**TASK BRIEF:** Among the lines below, copy exactly those from the one with "split; [ auto" through the one with "Lemma sameKeys_refl (m", counting both ends.

**RECORDS:**

(** [updateVocabulary] in every mode, on matrices that agree or not. *)
Lemma updateVocabulary_returns (E : External) (s : Settings) (fo : FindObject) :
  in_range E ->
  (forall o, In o (QMap.values (objects_ fo)) -> wf (descriptors o)) ->
  exists fo',
    updateVocabulary E s fo = Some fo'
    /\ Inv (vocabulary_ fo') /\ flushed (vocabulary_ fo').
Proof.
  intros HE Hwf.
  assert (Hclear : Inv (clear (vocabulary_ fo)) /\ flushed (clear (vocabulary_ fo)))
    by (split; [ apply clear_Inv | split; reflexivity ]).
  destruct (for_each verifyDescriptors (QMap.values (objects_ fo)) (0%Z, (-1)%Z, (-1)%Z))
    as [ [[count dim] ty] | ] eqn:Hv.
  - destruct (Z.eq_dec count 0) as [ H0 | H0 ].
    + exists (clearVocabulary fo). unfold updateVocabulary.
      change (objects_ (clearVocabulary fo)) with (objects_ fo). rewrite Hv, H0.
      split; [ reflexivity | exact Hclear ].
    + destruct (General_invertedSearch s) eqn:Hinv.
      * destruct (inverted_build E s fo count dim ty HE Hinv Hwf Hv H0)
          as [fo' [H1 [H2 [H3 _]]]].
        exists fo'. auto.
      * unfold updateVocabulary.
        change (objects_ (clearVocabulary fo)) with (objects_ fo). rewrite Hv.
        destruct (Z.eqb_spec count 0); [ contradiction | ]. rewrite Hinv. cbn [orb].
        destruct (General_threads s =? 1)%Z.
        -- apply verified in Hv. destruct Hv as [-> Hagree].
           rewrite (usedRows_totalRows _ Hwf), Nat2Z.id.
           pose proof (copy_all (Z.to_nat dim) (Z.to_nat ty) _ Hwf Hagree) as Hcopy.
           destruct (for_each (copyDescriptors _ _ _) _ _) as [ [[g row] range] | ];
             [ | discriminate Hcopy ].
           cbn [bind]. eexists. split; [ reflexivity | exact Hclear ].
        -- eexists. split; [ reflexivity | exact Hclear ].
  - exists (clearVocabulary fo). unfold updateVocabulary.
    change (objects_ (clearVocabulary fo)) with (objects_ fo). rewrite Hv.
    split; [ reflexivity | exact Hclear ].
Qed.

(** X13: [updateVocabulary] always returns, in every mode and whether
    the matrices of the objects agree or not, when every matrix that has
    rows has columns and the searches answer in range; and the vocabulary
    it leaves meets its invariant and has nothing staged, which is what
    [Vocabulary::search] asks for. *)
Theorem updateVocabulary_always_returns (E : External) (s : Settings) (fo : FindObject) :
  in_range E ->
  (forall o, In o (QMap.values (objects_ fo)) -> wf (descriptors o)) ->
  exists fo',
    updateVocabulary E s fo = Some fo'
    /\ Inv (vocabulary_ fo') /\ flushed (vocabulary_ fo').
Proof.
  exact (updateVocabulary_returns E s fo).
Qed.

Lemma stale_wf (o : ObjSignature) :
  In o (QMap.values (objects_ Example.stale)) -> wf (descriptors o).
Proof.
  intros Ho H. vm_compute in Ho. destruct Ho as [ <- | [ <- | [] ] ]; discriminate H.
Qed.

Lemma updateVocabulary_always_returns_witness :
  exists fo',
    updateVocabulary Example.E Example.inverted Example.stale = Some fo'
    /\ Inv (vocabulary_ fo') /\ flushed (vocabulary_ fo').
Proof.
  exact (updateVocabulary_always_returns Example.E Example.inverted Example.stale
           example_in_range stale_wf).
Defined.

End BuildingVocabulary.

(** ** The matches [detect] records, and the search modes *)

Module SearchModes.
Import VocabularyInvariant UpdateVocabulary LibraryMap VocabularyWords Detecting
  BuildingVocabulary.

Lemma insert_keys (V : Type) (k : Z) (v : V) (m : QMap.t V) :
  sorted m -> forall k', In k' (QMap.keys (QMap.insert k v m)) <-> k' = k \/ In k' (QMap.keys m).
Proof.
  intros Hs k'. unfold QMap.keys. rewrite !in_map_iff. split.
  - intros [q [<- Hq]]. apply (insert_In _ _ _ _ _ Hs) in Hq.
    destruct Hq as [ -> | [Hq _] ]; [ left; reflexivity | right; exists q; auto ].
  - intros [ -> | [q [<- Hq]] ].
    + exists (k, v). split; [ reflexivity | ]. apply (insert_In _ _ _ _ _ Hs). left. reflexivity.
    + destruct (Z.eq_dec (fst q) k) as [ He | Hne ].
      * exists (k, v). split; [ auto | ]. apply (insert_In _ _ _ _ _ Hs). left. reflexivity.
      * exists q. split; [ reflexivity | ]. apply (insert_In _ _ _ _ _ Hs). right. auto.
Qed.

(** [m'] is a sorted map with the keys of [m]. *)
Definition sameKeys (m m' : QMap.t Words) : Prop :=
  sorted m' /\ forall k, In k (QMap.keys m') <-> In k (QMap.keys m).

Lemma sameKeys_refl (m : QMap.t Words) : sorted m -> sameKeys m m.
Proof. intros H. split; [ exact H | tauto ]. Qed.

Lemma sameKeys_trans (m1 m2 m3 : QMap.t Words) :
  sameKeys m1 m2 -> sameKeys m2 m3 -> sameKeys m1 m3.
Proof.
  intros [_ H1] [H2 H3]. split; [ exact H2 | ]. intros k. rewrite H3. apply H1.
Qed.

Lemma insertMatch_keys (objectId k v : Z) (m : QMap.t Words) :
  sorted m -> sameKeys m (insertMatch objectId k v m).
Proof.
  intros Hs. unfold insertMatch.
  destruct (QMap.find objectId m) as [ w | ] eqn:Hf; [ | apply sameKeys_refl; exact Hs ].
  split; [ apply insert_sorted; exact Hs | ]. intros k'. rewrite (insert_keys _ _ _ _ Hs).
  split; [ | auto ]. intros [ -> | H ]; [ | exact H ].
  apply find_In in Hf. apply (in_map fst) in Hf. exact Hf.
Qed.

**RESULT OF THIS TASK:**
      * exists (k, v). split; [ auto | ]. apply (insert_In _ _ _ _ _ Hs). left. reflexivity.
      * exists q. split; [ reflexivity | ]. apply (insert_In _ _ _ _ _ Hs). right. auto.
Qed.

(** [m'] is a sorted map with the keys of [m]. *)
Definition sameKeys (m m' : QMap.t Words) : Prop :=
  sorted m' /\ forall k, In k (QMap.keys m') <-> In k (QMap.keys m).

Lemma sameKeys_refl (m : QMap.t Words) : sorted m -> sameKeys m m.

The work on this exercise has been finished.